▶ **ABOUT THIS EXERCISE**: Reproduce exactly the lines of the material beneath, from the line that contains "intros Hh Hex He Hex'." to the line that contains "by exact (proj1", both included, and no other lines.

▶ **INPUT**:
=======

(* ===== verification/DBPhases.v ===== *)
(** * What single phases of the OVNDBCluster reconciler do

    Scaling down, the runtime configuration and the address given to the data
    plane. *)
From S2P Require Import Prelude Prog Triples K8s Lib Api ApiMethods Calls Shared.
From S2P Require Import SharedProofs Client DBManifests DBController.
#[local] Open Scope go_scope.

Section phases.
Context {AT : ApiTypes} {CL : CondLib} {L : Lib}.

(** ** Scaling down *)

Lemma elem_of_downTo k from to : k ∈ downTo from to ↔ (to ≤ k < from)%Z.
Proof.
  unfold downTo. rewrite list_elem_of_fmap. setoid_rewrite elem_of_seq. split.
  - intros (n & -> & Hn). lia.
  - intros Hk. exists (Z.to_nat (from - 1 - k)). lia.
Qed.

Definition extraServiceName (sn : string) (k : Z) : string := sn +:+ "-" +:+ fmt_d k.
(** The request that deletes the service of the pod [k]. *)
Definition deletion (i : OVNDBCluster) (sn : string) (k : Z) : event Ext :=
  Ev (DeleteServicesWithLabel (ObjOVNDBCluster i) (podSelectorLabels sn (extraServiceName sn k)))
     None.

Definition deletion_of (ev : event Ext) : option (gmap string string * option error) :=
  match ev with Ev e r =>
    match e in Ext R return R → _ with
    | DeleteServicesWithLabel _ ls => λ r, Some (ls, r)
    | _ => λ _, None
    end r
  end.

Lemma deletion_inj i sn k1 k2 :
  AppSelector ≠ "statefulset.kubernetes.io/pod-name" →
  deletion i sn k1 = deletion i sn k2 → k1 = k2.
Proof.
  intros Hne Heq. apply (f_equal deletion_of) in Heq. apply (inj Some), (f_equal fst) in Heq. cbn in Heq.
  apply (f_equal (lookup "statefulset.kubernetes.io/pod-name")) in Heq.
  unfold podSelectorLabels in Heq. rewrite !lookup_insert_ne, !lookup_singleton_eq in Heq by done.
  injection Heq as Heq. unfold extraServiceName in Heq.
  apply fmt_d_inj. by do 2 apply (inj (String.app _)) in Heq.
Qed.

(** C13. A scale down of a database cluster that succeeds deletes exactly the services
    whose ordinal is at or above the replica count, and below the number of services found.
    *)
Theorem scale_down_exact sn labels i n tr i' :
  AppSelector ≠ "statefulset.kubernetes.io/pod-name" →
  db_Replicas (db_Spec i) = Some n →
  exec (deleteExtraServices sn labels i) tr (Done (Cont i' tt)) →
  ∃ r, head tr = Some (Ev (GetServicesListWithLabel (om_Namespace (db_Meta i))
                 (MergeMaps labels {["type" := ServiceClusterType]})) r) ∧
    ∀ k, deletion i sn k ∈ tr ↔
      ∃ items, r = Okay items ∧ (n ≤ k < Z.of_nat (length items))%Z.
Proof.
  intros Hne Hn. set (o := Done (Cont i' tt)).
  enough (wpM (deleteExtraServices sn labels) i (λ tr o', o' = o →
    ∃ r, head tr = Some (Ev (GetServicesListWithLabel (om_Namespace (db_Meta i))
                 (MergeMaps labels {["type" := ServiceClusterType]})) r) ∧
      tail tr = match r with
                | Okay items => deletion i sn <$> downTo (Z.of_nat (length items)) n
                | Fail _ => [] end)) as Hall.
  { intros Hex. destruct (proj1 (wp_exec _ _) Hall _ _ Hex eq_refl) as (r & Hhd & Htl). exists r. split; [done|].
    destruct tr as [|ev tr]; [done|]. injection Hhd as ->. cbn in Htl. subst tr.
    intros k. rewrite elem_of_cons. destruct r as [items|err].
    - rewrite list_elem_of_fmap. setoid_rewrite elem_of_downTo. split.
      + intros [Heq|(k' & ->%deletion_inj & Hk)]; [|by exists items|done].
        by apply (f_equal deletion_of) in Heq.
      + intros (its & [= <-] & Hk). right. by exists k.
    - split; [|by intros (its & ? & _)].
      intros [Heq|[]%elem_of_nil]. by apply (f_equal deletion_of) in Heq. }
  unfold deleteExtraServices. apply wpM_bind. cbn [wpM get wp app].
  apply wpM_bind. cbn [wpM call wp]. intros r. cbn [app].
  destruct r as [items|err]; [|intros _; eexists; by split].
  rewrite Hn. apply wpM_bind. cbn [wpM deref ret wp].
  apply (wpM_foldM _ (λ dn _ s tr, s = i ∧ tr = deletion i sn <$> dn)).
  - done.
  - intros dn k rest [] s tr' _ (-> & ->). repeat wp_step; cbn; [by unfold o|].
    by rewrite fmap_app.
  - intros [] s tr' (-> & ->) _. eexists. by split.
Qed.

(** ** Runtime configuration *)

(** The runtime settings of the object are the ones last submitted. *)
Definition runtime_recorded (h : string) (spec : OVNDBClusterSpec) (i : OVNDBCluster) : Prop :=
  hashAt (dbs_Hash (db_Status i)) runtimeConfigHashKey = h ∧ db_Spec i = spec.

Lemma runtime_rest_records h spec sn labels changed :
  triple (λ _, True) (λ _, True) True (runtime_recorded h spec)
    (let! err := ensureRuntimeConfigMap sn in
     match err with
     | Some e => return_ (Some e)
     | None =>
         let! instance := get in
         let! jobsDef := fn (RuntimeConfigJobs instance labels sn changed) in
         match jobsDef with
         | Fail e => return_ (Some e)
         | Okay jobs => do! submitConfigJobs h jobs; ret None
         end
     end : Go OVNDBCluster (option error) (option error)) (λ _, True).
Proof. triples fail with idtac. Qed.

(** C24. The hash of the runtime settings is stored before the jobs run: the next
    reconciliation with the same settings submits nothing and reports success, whatever
    became of the jobs. *)
Theorem runtime_config_once labels sn i tr o i' x h tr' o' :
  ObjectHash (MergeEnvs [] (runtimeEnvVars i)) = Okay h →
  exec (reconcileRuntimeConfig labels sn i) tr o → ended i' x o →
  exec (reconcileRuntimeConfig labels sn i') tr' o' →
  tr' = [] ∧ ended i' None o'.
Proof.
  intros Hh Hex He Hex'.
  assert (runtime_recorded h (db_Spec i) i') as [Hrec Hspec].
  { enough (wpM (reconcileRuntimeConfig labels sn) i (λ _ o, ∀ i' x, ended i' x o →
      runtime_recorded h (db_Spec i) i')) as Hall
      by exact (proj1 (wp_exec _ _) Hall _ _ Hex _ _ He).
    clear i' x He Hex Hex'. unfold reconcileRuntimeConfig. apply wpM_bind. cbn [wpM get wp app].
    rewrite Hh. case_bool_decide as Hcur.
    { cbn. intros i' x [[=]|[=]]. by subst. }
    apply wpM_bind. destruct (dbs_Hash (db_Status i)) as [m|]; cbn [deref wpM panic ret wp];
      [|by intros ? ? [|]].
    apply wpM_bind. cbn [wpM modify wp app].
    assert (runtime_recorded h (db_Spec i)
      (db_set_Hash (Some (<[runtimeConfigHashKey := h]> m)) i)) as Hr.
    { split; [|done]. unfold hashAt. cbn. by rewrite lookup_insert_eq. }
    eapply wpM_mono; [|exact (runtime_rest_records h (db_Spec i) sn labels _ _ Hr)].
    intros tr1 o1 Ho i' x He. destruct (Ho ltac:(by apply Forall_true)) as [_ Hi].
    destruct He as [-> | ->]; tauto. }
  revert tr' o' Hex'. apply wp_exec. unfold reconcileRuntimeConfig. apply wpM_bind.
  cbn [wpM get wp app]. unfold runtimeEnvVars in *. rewrite Hspec, Hh, Hrec.
  rewrite bool_decide_eq_true_2 by done. cbn. split; [done|]. by left.
Qed.

(** ** The address given to the data plane *)

(** The event publishes [param] as the remote of the data plane nodes. *)
Definition publishes (ev : event Ext) (param : TemplateParam) : Prop :=
  match ev with Ev e _ =>
    match e with
    | EnsureConfigMaps _ cms _ => ∃ t, t ∈ cms ∧ tpl_ConfigOptions t !! "OVNRemote" = Some param
    | _ => False
    end
  end.

Definition exposed (i : OVNDBCluster) : bool :=
  isSB i && (nonempty (db_NetworkAttachment (db_Spec i)) ||
             bool_decide (is_Some (db_Override_Service (db_Spec i)))).

(** What a published address may be, for a cluster that is exposed or not. *)
Definition address_ok (b : bool) (ev : event Ext) : Prop :=
  ∀ param, publishes ev param → b = true ∧ ∃ a, param = PString a ∧ a ≠ "".

(** What exposes the cluster [j] is as it was. *)
Definition stays_exposed (j i : OVNDBCluster) : Prop :=
  isSB i = isSB j ∧
  db_NetworkAttachment (db_Spec i) = db_NetworkAttachment (db_Spec j) ∧
  (is_Some (db_Override_Service (db_Spec i)) ↔ is_Some (db_Override_Service (db_Spec j))).

Lemma stays_exposed_eq i j : stays_exposed j i → exposed i = exposed j.
Proof.
  intros (Hsb & Hna & Hov). unfold exposed. rewrite Hsb, Hna. f_equal. f_equal.
  by apply bool_decide_ext.
Qed.

Lemma stays_exposed_override j k i :
  stays_exposed j k → stays_exposed j i →
  stays_exposed j (db_set_Override_Service
                     (normalizeOverride <$> db_Override_Service (db_Spec k)) i).
Proof.
  intros (_ & _ & Hk) (Hsb & Hna & _). split; [exact Hsb|]. split; [exact Hna|].
  rewrite <- Hk. cbn. by rewrite fmap_is_Some.
Qed.

Lemma stays_exposed_rbac j cs i :
  stays_exposed j i → stays_exposed j (foldl (λ i c, OVNDBCluster_RbacConditionsSet c i) i cs).
Proof. revert i. induction cs as [|c cs IH]; intros i Hi; [done|]. by apply IH. Qed.

Lemma no_remote t (cms : list Template) param :
  (∀ t, t ∈ cms → tpl_ConfigOptions t !! "OVNRemote" = None) →
  ¬ (t ∈ cms ∧ tpl_ConfigOptions t !! "OVNRemote" = Some param).
Proof. intros Hall [Hin Heq]. rewrite (Hall t Hin) in Heq. done. Qed.

Lemma service_maps_quiet b o i sn vars r :
  address_ok b (Ev (EnsureConfigMaps o (dbServiceConfigMaps i sn) vars) r).
Proof.
  intros param (t & Ht). exfalso. revert Ht. apply no_remote. clear t. intros t.
  unfold dbServiceConfigMaps. rewrite elem_of_app, list_elem_of_singleton.
  assert (dbTemplateParameters i sn !! "OVNRemote" = None) as Hp.
  { unfold dbTemplateParameters. rewrite !lookup_insert_ne by done.
    by rewrite lookup_singleton_ne. }
  intros [->|Hin]; [done|]. destruct (db_metrics_on i); [|by apply elem_of_nil in Hin].
  by apply list_elem_of_singleton in Hin as ->.
Qed.

Lemma runtime_map_quiet b o i sn vars r :
  address_ok b (Ev (EnsureConfigMaps o [runtimeConfigMap i sn] vars) r).
Proof.
  intros param (t & Ht). exfalso. revert Ht. apply no_remote. clear t.
  intros t ->%list_elem_of_singleton. cbn. rewrite !lookup_insert_ne by done.
  by rewrite lookup_singleton_ne.
Qed.

(** The external endpoint of an exposed cluster is not empty. *)
Lemma external_endpoint_nonempty i a :
  exposed i = true → GetExternalEndpoint i = Okay a → a ≠ "".
Proof.
  unfold exposed, GetExternalEndpoint. intros [_ He]%andb_true_iff. rewrite He. cbn.
  destruct (bool_decide_reflect (dbs_DBAddress (db_Status i) = "")); [done|]. intros [= <-]. done.
Qed.

Lemma external_map_ok j sn :
  triple (λ _, True) (address_ok (exposed j)) True
    (λ i, stays_exposed j i ∧ exposed j = true) (generateExternalConfigMaps sn) (λ _, True).
Proof.
  unfold generateExternalConfigMaps. eapply triple_bind; [apply triple_get|]. intros i [Hi Hj].
  rewrite Hj. destruct (GetExternalEndpoint i) as [a|err] eqn:Ha; [|by apply triple_return].
  apply external_endpoint_nonempty in Ha; [|by rewrite (stays_exposed_eq _ _ Hi)].
  apply (triple_bind _ _ _ _ _ _ (λ _, True)); [triples fail with (intros ? []; done)|].
  intros [oc|err] _; [|by apply triple_return].
  eapply (triple_bind _ _ _ _ _ _ (λ _, True)); [|intros r _; by apply triple_ret].
  apply triple_call. intros r _. split; [|done].
  intros param (t & ->%list_elem_of_singleton & Ht). split; [done|]. cbn in Ht. exists a.
  destruct oc; cbn in Ht; rewrite ?lookup_insert_ne, lookup_singleton_eq in Ht by done;
    by simplify_eq.
Qed.

Lemma dbExternalConfig_addresses j sn :
  triple (λ _, True) (address_ok (exposed j)) True (stays_exposed j) (dbExternalConfig sn)
    (λ _, True).
Proof.
  unfold dbExternalConfig. eapply triple_bind; [apply triple_get|]. intros i Hi.
  fold (exposed i). destruct (exposed i) eqn:He; [|by apply triple_ret].
  rewrite (stays_exposed_eq _ _ Hi) in He.
  apply (triple_bind _ _ _ _ _ _ (λ _, True)).
  - apply triple_fn; [done|]. intros k Hk. eapply wpM_mono; [|by apply external_map_ok].
    intros tr [[|]|] Htr Henv; specialize (Htr Henv); tauto.
  - intros [e|] _; triples fail with idtac.
Qed.

Lemma dbReconcileNormal_addresses j :
  triple (λ _, True) (address_ok (exposed j)) True (stays_exposed j) dbReconcileNormal (λ _, True).
Proof.
  triples (apply dbExternalConfig_addresses) with (first
    [ exact Logic.I | by apply stays_exposed_rbac | apply service_maps_quiet
    | apply runtime_map_quiet | by apply stays_exposed_override ]).
Qed.

Lemma dbReconcileBody_addresses j :
  triple (λ _, True) (address_ok (exposed j)) True (stays_exposed j)
    (reconcileBody false (λ i, i) dbReconcileNormal) (λ _, True).
Proof.
  unfold reconcileBody.
  triples (apply triple_fn; [done|apply dbReconcileNormal_addresses]) with (exact Logic.I).
Qed.

(** C14. Data plane nodes are given an SB address only by an SB cluster that is exposed,
    and never an empty one. *)
Theorem external_address_published req tr o j ev param :
  exec (OVNDBCluster_Reconcile req) tr o →
  head tr = Some (Ev (GetOVNDBCluster req) (Okay j)) →
  ev ∈ tr → publishes ev param →
  exposed j = true ∧ ∃ a, param = PString a ∧ a ≠ "".
Proof.
  intros Hex Hj Hev Hpub.
  assert (∀ tr ob, exec (reconcileBody false (λ i, i) dbReconcileNormal (dbInitStatus j)) tr ob →
    Forall (address_ok (exposed j)) tr) as Hbody.
  { intros tr' ob Hb. assert (stays_exposed j (dbInitStatus j)) as Hj' by done.
    by apply (triple_exec _ _ _ _ _ _ _ _ _ (dbReconcileBody_addresses j) Hj' Hb), Forall_true. }
  enough (Forall (address_ok (exposed j)) tr) as Hall
    by (rewrite Forall_forall in Hall; by apply (Hall ev Hev)).
  destruct (reconcile_runs _ _ _ _ _ Hex) as [err|i err|i tr' Hb|i tr' ib x ob perr Hb He];
    apply (f_equal (fmap fetched)) in Hj; cbn in Hj; try done; simplify_eq.
  all: repeat (apply Forall_cons_2; [by intros ? []|]); eauto using Forall_nil_2.
  apply Forall_app_intro; [eauto|]. repeat (apply Forall_cons_2; [by intros ? []|]).
  apply Forall_nil_2.
Qed.
End phases.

=======

▶ **SOLUTION BELOW**:
  intros Hh Hex He Hex'.
  assert (runtime_recorded h (db_Spec i) i') as [Hrec Hspec].
  { enough (wpM (reconcileRuntimeConfig labels sn) i (λ _ o, ∀ i' x, ended i' x o →
      runtime_recorded h (db_Spec i) i')) as Hall
      by exact (proj1 (wp_exec _ _) Hall _ _ Hex _ _ He).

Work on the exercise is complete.